##### Entries provided
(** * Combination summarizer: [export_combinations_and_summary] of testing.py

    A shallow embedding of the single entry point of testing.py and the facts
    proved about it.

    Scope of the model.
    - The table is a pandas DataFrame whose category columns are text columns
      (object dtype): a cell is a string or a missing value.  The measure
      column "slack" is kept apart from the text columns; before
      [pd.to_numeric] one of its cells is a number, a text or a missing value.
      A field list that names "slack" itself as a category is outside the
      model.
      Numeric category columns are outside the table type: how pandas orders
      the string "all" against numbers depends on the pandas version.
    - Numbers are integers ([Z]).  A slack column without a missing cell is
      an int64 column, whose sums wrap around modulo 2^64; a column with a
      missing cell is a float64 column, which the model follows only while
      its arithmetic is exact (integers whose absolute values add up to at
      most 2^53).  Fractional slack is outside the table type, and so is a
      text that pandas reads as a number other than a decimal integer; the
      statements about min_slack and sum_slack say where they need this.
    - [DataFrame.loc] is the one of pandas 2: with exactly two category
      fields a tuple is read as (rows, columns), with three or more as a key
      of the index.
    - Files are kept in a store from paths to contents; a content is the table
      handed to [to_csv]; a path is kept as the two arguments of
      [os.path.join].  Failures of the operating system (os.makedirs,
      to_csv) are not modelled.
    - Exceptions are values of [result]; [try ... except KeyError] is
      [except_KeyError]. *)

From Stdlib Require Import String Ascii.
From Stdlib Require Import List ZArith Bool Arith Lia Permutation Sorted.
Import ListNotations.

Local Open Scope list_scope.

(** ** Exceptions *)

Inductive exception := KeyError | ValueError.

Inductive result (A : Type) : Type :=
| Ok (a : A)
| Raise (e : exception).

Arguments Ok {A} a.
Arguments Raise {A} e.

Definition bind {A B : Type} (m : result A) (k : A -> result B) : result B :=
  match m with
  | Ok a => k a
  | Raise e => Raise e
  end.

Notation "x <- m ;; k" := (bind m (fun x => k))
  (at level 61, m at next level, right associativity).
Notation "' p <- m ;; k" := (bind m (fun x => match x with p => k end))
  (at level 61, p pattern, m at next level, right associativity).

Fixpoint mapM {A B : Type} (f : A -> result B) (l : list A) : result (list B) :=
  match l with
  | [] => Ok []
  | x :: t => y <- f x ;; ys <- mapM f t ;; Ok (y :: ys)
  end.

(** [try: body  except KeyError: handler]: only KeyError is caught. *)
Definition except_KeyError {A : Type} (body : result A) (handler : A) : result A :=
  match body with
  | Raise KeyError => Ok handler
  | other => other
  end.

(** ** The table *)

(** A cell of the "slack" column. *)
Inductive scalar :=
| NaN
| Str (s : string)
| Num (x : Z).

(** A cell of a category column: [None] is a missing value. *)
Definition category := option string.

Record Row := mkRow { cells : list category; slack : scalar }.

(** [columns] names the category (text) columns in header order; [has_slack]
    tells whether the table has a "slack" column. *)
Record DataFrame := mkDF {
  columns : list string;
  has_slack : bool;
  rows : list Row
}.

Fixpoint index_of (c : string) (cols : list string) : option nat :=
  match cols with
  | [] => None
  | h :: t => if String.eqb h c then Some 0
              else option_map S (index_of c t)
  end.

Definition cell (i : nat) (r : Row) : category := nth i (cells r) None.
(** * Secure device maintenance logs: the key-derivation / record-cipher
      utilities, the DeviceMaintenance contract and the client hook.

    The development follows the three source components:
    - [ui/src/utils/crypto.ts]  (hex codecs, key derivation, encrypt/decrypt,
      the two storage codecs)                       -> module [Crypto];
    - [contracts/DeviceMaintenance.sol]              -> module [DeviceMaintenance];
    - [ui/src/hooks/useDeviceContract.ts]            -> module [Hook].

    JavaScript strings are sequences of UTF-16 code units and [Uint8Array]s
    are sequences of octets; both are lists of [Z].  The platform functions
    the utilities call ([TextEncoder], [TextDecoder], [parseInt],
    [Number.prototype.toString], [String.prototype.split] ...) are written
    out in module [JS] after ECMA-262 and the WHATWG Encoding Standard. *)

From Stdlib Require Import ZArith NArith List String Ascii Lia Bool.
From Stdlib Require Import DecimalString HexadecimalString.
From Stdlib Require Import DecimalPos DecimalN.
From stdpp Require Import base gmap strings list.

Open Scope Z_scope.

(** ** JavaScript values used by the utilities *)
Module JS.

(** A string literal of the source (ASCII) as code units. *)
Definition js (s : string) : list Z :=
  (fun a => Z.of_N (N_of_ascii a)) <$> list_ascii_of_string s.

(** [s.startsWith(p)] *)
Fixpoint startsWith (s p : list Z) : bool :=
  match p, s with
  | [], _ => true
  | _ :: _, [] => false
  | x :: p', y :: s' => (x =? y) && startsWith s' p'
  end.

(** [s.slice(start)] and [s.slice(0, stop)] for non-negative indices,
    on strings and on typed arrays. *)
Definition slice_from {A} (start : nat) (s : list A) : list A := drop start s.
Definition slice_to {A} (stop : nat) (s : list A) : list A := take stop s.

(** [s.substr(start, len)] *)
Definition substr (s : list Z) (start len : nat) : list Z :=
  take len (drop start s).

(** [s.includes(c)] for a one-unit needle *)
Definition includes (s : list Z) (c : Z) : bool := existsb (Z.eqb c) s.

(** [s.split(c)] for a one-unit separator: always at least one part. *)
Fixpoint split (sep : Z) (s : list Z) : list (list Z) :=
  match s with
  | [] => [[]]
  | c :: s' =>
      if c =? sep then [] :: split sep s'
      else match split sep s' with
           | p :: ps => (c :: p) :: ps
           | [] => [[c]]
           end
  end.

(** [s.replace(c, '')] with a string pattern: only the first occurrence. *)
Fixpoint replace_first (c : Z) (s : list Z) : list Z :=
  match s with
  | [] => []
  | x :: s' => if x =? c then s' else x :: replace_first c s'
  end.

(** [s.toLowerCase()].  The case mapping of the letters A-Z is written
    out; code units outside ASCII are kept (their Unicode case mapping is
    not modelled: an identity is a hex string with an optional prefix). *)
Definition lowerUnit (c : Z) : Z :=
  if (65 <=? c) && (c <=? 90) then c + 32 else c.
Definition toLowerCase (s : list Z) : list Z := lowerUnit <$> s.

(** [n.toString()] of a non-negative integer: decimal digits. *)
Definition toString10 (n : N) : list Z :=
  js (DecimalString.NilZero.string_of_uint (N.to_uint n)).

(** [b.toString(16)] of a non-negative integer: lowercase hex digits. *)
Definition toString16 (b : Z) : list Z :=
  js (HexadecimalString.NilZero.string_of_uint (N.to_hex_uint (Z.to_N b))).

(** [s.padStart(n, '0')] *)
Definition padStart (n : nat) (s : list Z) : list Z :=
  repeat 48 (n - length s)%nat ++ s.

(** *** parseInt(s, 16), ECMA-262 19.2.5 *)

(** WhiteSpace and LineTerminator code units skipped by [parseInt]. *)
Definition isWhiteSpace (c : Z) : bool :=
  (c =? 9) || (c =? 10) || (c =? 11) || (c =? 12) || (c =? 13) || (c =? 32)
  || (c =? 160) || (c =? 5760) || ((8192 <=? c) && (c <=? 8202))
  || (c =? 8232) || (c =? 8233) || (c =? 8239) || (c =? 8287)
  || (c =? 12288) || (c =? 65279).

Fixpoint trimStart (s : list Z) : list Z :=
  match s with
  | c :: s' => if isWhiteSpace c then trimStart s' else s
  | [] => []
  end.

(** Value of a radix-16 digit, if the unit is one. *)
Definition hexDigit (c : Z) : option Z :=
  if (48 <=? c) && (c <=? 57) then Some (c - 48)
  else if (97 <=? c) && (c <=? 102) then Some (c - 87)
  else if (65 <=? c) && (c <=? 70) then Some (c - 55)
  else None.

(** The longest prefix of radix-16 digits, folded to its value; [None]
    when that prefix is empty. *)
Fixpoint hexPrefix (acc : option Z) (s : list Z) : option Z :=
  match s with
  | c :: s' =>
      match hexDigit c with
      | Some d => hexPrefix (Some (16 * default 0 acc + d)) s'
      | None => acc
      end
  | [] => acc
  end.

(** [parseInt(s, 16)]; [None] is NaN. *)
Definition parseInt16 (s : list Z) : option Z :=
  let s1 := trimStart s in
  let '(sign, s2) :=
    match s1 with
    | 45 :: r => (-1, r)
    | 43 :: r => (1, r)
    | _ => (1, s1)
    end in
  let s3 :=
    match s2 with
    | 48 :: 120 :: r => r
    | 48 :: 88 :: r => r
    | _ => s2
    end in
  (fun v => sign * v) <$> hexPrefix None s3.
##########
→ Required work
For each line of the entries that includes "whose", show that line.

→ Solution to this problem
    - The table is a pandas DataFrame whose category columns are text columns
      an int64 column, whose sums wrap around modulo 2^64; a column with a
      its arithmetic is exact (integers whose absolute values add up to at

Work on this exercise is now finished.